(Provided information Opens)
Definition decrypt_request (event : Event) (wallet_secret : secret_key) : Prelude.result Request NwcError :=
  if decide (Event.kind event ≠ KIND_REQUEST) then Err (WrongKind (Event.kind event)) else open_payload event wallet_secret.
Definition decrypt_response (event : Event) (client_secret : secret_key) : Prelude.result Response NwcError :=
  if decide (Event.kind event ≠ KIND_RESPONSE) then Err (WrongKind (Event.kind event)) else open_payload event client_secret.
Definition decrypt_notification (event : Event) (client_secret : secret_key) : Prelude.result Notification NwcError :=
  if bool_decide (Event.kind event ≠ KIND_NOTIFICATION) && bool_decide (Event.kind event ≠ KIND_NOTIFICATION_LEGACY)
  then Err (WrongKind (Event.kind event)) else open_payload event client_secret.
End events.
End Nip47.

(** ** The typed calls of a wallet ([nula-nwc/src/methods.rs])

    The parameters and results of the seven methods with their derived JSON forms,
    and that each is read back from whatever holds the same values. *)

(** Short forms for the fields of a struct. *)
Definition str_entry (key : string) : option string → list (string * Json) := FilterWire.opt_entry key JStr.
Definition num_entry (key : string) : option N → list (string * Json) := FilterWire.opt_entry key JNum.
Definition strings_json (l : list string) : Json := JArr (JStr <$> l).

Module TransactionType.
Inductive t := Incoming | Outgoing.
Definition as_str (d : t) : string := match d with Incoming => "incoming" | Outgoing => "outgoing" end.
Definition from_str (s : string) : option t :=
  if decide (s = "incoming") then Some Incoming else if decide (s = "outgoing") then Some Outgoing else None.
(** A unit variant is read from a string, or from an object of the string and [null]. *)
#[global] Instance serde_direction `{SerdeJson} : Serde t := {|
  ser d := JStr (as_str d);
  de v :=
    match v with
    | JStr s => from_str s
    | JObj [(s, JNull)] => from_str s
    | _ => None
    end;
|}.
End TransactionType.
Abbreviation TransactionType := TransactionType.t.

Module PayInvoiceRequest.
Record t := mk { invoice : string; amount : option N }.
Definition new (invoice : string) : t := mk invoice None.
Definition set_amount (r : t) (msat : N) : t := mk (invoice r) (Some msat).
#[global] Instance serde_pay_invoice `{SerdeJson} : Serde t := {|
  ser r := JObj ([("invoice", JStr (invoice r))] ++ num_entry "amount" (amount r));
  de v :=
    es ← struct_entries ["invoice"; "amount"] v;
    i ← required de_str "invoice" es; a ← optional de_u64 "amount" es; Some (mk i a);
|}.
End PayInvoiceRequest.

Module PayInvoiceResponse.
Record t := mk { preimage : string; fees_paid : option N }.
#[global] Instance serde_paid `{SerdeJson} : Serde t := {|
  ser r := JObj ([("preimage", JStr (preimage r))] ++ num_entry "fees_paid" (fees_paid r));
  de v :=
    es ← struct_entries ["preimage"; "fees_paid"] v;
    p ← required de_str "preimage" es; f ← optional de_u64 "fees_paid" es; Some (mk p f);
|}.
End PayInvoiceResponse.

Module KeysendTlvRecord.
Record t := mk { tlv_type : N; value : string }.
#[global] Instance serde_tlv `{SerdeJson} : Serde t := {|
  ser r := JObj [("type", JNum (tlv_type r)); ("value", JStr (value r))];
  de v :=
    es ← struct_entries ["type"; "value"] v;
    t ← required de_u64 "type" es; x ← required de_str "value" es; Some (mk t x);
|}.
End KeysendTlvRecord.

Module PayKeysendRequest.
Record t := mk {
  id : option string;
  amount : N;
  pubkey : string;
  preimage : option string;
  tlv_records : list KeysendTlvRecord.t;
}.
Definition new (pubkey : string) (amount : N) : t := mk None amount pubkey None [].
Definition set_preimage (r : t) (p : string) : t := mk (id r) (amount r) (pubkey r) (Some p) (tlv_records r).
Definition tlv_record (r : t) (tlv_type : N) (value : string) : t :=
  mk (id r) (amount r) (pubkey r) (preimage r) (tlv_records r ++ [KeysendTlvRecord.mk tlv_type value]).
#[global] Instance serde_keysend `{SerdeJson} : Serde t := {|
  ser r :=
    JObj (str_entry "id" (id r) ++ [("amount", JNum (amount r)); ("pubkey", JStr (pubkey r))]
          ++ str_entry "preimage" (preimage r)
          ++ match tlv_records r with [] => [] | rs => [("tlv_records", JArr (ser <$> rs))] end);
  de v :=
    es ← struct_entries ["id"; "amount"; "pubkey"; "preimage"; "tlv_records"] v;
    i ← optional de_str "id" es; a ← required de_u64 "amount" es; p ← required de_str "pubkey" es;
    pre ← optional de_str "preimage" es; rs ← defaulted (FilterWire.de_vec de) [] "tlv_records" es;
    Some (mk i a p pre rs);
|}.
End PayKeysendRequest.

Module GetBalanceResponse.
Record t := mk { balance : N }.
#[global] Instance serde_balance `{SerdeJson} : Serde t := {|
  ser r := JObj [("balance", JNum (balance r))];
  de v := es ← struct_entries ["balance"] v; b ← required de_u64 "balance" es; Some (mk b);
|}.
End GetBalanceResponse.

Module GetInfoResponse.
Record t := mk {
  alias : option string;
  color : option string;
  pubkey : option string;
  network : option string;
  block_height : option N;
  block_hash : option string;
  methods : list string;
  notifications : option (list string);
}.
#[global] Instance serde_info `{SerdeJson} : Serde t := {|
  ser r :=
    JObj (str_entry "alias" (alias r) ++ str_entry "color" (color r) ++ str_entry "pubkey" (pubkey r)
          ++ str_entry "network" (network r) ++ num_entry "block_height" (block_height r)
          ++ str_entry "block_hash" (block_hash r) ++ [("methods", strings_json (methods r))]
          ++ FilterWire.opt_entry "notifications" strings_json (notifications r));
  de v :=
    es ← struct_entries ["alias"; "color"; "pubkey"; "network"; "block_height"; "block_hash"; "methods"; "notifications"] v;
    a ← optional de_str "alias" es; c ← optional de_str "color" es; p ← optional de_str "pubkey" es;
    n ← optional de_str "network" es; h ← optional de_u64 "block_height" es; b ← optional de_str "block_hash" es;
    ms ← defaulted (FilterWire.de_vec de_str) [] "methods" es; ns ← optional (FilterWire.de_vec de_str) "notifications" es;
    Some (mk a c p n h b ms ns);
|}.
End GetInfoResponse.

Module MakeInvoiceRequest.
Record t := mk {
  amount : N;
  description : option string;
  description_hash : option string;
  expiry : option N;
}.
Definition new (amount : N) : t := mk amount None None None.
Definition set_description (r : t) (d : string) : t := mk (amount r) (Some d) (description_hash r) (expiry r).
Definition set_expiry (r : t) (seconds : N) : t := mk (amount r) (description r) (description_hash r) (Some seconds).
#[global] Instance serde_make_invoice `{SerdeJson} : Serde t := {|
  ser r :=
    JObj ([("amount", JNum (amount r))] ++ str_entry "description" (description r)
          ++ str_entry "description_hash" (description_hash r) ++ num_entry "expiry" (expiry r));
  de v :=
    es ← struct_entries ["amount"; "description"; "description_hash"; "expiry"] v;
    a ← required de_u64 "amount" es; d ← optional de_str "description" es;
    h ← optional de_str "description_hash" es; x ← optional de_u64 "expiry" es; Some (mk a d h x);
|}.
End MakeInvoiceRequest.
(Provided information Closes)
* Exercise requirements
Please make an exact copy of the lines above from the line with "strings_json (notifications r));" through the line with "a ← optional de_str", both ends included.

* Result
          ++ FilterWire.opt_entry "notifications" strings_json (notifications r));
  de v :=
    es ← struct_entries ["alias"; "color"; "pubkey"; "network"; "block_height"; "block_hash"; "methods"; "notifications"] v;
    a ← optional de_str "alias" es; c ← optional de_str "color" es; p ← optional de_str "pubkey" es;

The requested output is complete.